(DATA)
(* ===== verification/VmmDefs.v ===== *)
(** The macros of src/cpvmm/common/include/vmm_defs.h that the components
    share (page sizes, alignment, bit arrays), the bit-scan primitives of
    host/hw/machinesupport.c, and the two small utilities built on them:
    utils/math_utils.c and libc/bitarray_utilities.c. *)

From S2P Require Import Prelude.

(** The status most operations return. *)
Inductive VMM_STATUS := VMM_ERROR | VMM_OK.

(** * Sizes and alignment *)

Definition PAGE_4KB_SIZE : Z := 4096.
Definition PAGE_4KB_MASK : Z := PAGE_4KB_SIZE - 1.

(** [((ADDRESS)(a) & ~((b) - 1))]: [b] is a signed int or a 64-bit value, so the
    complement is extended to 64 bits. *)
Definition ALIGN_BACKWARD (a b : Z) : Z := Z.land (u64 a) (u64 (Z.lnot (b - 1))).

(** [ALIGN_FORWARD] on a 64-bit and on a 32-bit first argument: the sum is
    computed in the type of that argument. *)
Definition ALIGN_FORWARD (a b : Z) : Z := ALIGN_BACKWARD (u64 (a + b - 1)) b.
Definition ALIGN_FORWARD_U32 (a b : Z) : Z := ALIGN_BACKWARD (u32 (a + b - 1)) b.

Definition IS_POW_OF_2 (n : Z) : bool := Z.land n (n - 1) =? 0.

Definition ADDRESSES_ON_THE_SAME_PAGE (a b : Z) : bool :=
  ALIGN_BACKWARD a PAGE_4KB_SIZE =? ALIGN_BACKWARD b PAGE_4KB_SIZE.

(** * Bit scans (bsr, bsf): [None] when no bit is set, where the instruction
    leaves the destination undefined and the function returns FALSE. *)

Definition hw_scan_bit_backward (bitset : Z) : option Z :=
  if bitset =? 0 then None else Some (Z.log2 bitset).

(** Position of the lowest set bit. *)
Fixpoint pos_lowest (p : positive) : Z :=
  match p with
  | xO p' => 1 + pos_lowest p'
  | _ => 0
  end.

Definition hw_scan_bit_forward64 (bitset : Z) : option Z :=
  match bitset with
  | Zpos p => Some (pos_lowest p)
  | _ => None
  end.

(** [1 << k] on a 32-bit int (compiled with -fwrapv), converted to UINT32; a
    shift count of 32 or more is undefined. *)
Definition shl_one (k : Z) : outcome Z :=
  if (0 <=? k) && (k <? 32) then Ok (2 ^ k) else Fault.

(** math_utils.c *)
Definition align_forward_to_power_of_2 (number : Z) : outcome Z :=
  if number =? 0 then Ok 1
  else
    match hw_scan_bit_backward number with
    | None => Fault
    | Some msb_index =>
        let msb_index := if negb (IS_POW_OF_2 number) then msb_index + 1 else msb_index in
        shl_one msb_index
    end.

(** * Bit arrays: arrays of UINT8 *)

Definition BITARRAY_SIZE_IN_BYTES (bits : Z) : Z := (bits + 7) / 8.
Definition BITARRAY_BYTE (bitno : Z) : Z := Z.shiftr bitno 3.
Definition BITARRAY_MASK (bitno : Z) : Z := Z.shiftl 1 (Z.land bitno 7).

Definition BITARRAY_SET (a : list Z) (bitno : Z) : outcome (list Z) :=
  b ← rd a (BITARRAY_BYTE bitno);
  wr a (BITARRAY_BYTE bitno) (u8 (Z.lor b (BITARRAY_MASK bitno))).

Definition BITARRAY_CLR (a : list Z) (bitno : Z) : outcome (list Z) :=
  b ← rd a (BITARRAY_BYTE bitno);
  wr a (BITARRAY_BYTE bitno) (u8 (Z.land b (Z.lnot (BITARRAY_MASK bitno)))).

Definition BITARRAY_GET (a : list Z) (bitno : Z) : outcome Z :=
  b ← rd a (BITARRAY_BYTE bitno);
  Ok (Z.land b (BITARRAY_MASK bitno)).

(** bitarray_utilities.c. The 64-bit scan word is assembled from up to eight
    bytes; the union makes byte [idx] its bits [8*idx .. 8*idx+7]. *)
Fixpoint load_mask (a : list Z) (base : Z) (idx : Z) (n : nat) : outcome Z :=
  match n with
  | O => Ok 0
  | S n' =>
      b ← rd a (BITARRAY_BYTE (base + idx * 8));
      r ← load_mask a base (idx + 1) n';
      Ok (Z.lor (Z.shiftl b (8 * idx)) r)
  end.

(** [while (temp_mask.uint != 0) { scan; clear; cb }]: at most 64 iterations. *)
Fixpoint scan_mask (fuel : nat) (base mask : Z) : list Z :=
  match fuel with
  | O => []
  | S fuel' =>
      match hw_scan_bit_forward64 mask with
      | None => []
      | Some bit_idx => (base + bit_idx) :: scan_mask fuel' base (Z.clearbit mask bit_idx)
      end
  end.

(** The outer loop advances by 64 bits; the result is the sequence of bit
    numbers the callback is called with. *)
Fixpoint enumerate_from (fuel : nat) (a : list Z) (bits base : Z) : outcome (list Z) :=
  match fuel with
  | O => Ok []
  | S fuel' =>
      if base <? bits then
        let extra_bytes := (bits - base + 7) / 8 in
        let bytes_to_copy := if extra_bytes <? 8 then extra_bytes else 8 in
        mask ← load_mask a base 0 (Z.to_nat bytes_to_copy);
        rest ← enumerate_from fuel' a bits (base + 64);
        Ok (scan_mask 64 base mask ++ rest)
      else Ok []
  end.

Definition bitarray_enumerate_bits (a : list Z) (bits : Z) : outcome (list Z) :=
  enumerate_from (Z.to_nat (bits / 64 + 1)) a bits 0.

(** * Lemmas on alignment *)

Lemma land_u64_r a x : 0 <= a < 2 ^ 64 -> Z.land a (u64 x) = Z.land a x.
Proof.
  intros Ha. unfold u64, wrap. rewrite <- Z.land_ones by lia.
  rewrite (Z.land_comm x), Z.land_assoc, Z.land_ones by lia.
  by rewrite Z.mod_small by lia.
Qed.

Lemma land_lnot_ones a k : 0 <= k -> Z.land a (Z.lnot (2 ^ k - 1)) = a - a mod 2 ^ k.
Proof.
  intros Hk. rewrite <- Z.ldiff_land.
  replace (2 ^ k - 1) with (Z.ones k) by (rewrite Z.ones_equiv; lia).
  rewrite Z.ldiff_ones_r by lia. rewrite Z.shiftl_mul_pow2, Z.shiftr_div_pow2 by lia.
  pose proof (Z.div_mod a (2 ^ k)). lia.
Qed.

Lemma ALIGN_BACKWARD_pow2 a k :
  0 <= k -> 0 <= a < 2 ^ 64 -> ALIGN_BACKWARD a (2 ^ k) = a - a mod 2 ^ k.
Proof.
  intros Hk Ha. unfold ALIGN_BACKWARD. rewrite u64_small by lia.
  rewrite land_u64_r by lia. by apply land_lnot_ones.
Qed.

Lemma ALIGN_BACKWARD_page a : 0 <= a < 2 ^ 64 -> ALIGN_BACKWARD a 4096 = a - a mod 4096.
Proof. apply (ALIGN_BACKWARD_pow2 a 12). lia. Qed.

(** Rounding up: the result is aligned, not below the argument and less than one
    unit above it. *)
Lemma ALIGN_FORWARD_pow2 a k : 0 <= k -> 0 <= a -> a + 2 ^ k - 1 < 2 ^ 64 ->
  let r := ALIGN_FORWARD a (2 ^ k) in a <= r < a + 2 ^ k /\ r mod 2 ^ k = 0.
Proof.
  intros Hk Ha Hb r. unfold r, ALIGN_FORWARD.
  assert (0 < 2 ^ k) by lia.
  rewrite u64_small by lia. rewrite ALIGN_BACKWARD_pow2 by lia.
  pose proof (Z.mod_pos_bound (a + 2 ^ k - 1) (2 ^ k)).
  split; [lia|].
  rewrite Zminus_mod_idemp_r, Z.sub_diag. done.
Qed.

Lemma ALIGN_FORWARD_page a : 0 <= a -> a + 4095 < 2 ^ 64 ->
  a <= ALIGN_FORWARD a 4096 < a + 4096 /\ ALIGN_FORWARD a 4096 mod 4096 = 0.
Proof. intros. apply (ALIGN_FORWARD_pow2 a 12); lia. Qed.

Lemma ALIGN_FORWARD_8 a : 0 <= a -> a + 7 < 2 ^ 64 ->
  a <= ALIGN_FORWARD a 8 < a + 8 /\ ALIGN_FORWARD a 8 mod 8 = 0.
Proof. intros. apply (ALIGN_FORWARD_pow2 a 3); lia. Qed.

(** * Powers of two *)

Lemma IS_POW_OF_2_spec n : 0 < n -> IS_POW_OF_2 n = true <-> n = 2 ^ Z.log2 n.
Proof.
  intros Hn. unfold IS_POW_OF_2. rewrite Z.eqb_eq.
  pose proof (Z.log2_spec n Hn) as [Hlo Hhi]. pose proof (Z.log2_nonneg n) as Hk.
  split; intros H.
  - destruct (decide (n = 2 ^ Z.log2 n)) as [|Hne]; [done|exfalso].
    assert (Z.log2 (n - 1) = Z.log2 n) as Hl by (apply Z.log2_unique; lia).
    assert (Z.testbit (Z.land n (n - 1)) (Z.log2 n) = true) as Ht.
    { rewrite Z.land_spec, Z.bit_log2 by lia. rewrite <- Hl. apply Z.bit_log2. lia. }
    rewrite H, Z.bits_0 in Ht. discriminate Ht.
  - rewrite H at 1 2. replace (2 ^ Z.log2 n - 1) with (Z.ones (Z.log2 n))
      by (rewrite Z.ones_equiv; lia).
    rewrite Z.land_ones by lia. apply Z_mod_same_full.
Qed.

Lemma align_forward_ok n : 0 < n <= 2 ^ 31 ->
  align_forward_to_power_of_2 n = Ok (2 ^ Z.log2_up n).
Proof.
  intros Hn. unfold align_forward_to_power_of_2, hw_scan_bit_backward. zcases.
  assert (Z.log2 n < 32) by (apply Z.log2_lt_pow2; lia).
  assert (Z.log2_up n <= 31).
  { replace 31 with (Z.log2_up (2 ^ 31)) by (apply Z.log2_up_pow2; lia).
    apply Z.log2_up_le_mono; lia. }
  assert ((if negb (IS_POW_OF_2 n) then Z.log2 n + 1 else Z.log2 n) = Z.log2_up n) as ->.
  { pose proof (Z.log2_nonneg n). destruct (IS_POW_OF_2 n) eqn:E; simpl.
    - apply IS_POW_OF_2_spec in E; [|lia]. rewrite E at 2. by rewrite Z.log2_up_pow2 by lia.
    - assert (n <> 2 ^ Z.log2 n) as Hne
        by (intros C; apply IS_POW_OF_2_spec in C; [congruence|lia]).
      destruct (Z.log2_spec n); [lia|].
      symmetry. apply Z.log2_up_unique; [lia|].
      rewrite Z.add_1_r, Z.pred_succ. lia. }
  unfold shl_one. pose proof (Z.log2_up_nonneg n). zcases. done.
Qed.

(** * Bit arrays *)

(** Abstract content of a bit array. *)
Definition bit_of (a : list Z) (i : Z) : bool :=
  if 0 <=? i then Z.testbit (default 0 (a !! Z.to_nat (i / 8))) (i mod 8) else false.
(End DATA)
◆ **PROBLEM DESCRIPTION**: Look through the data above for lines holding the word "base". State how many there are and nothing else.

◆ **SOLUTION FOR THIS TASK**: 11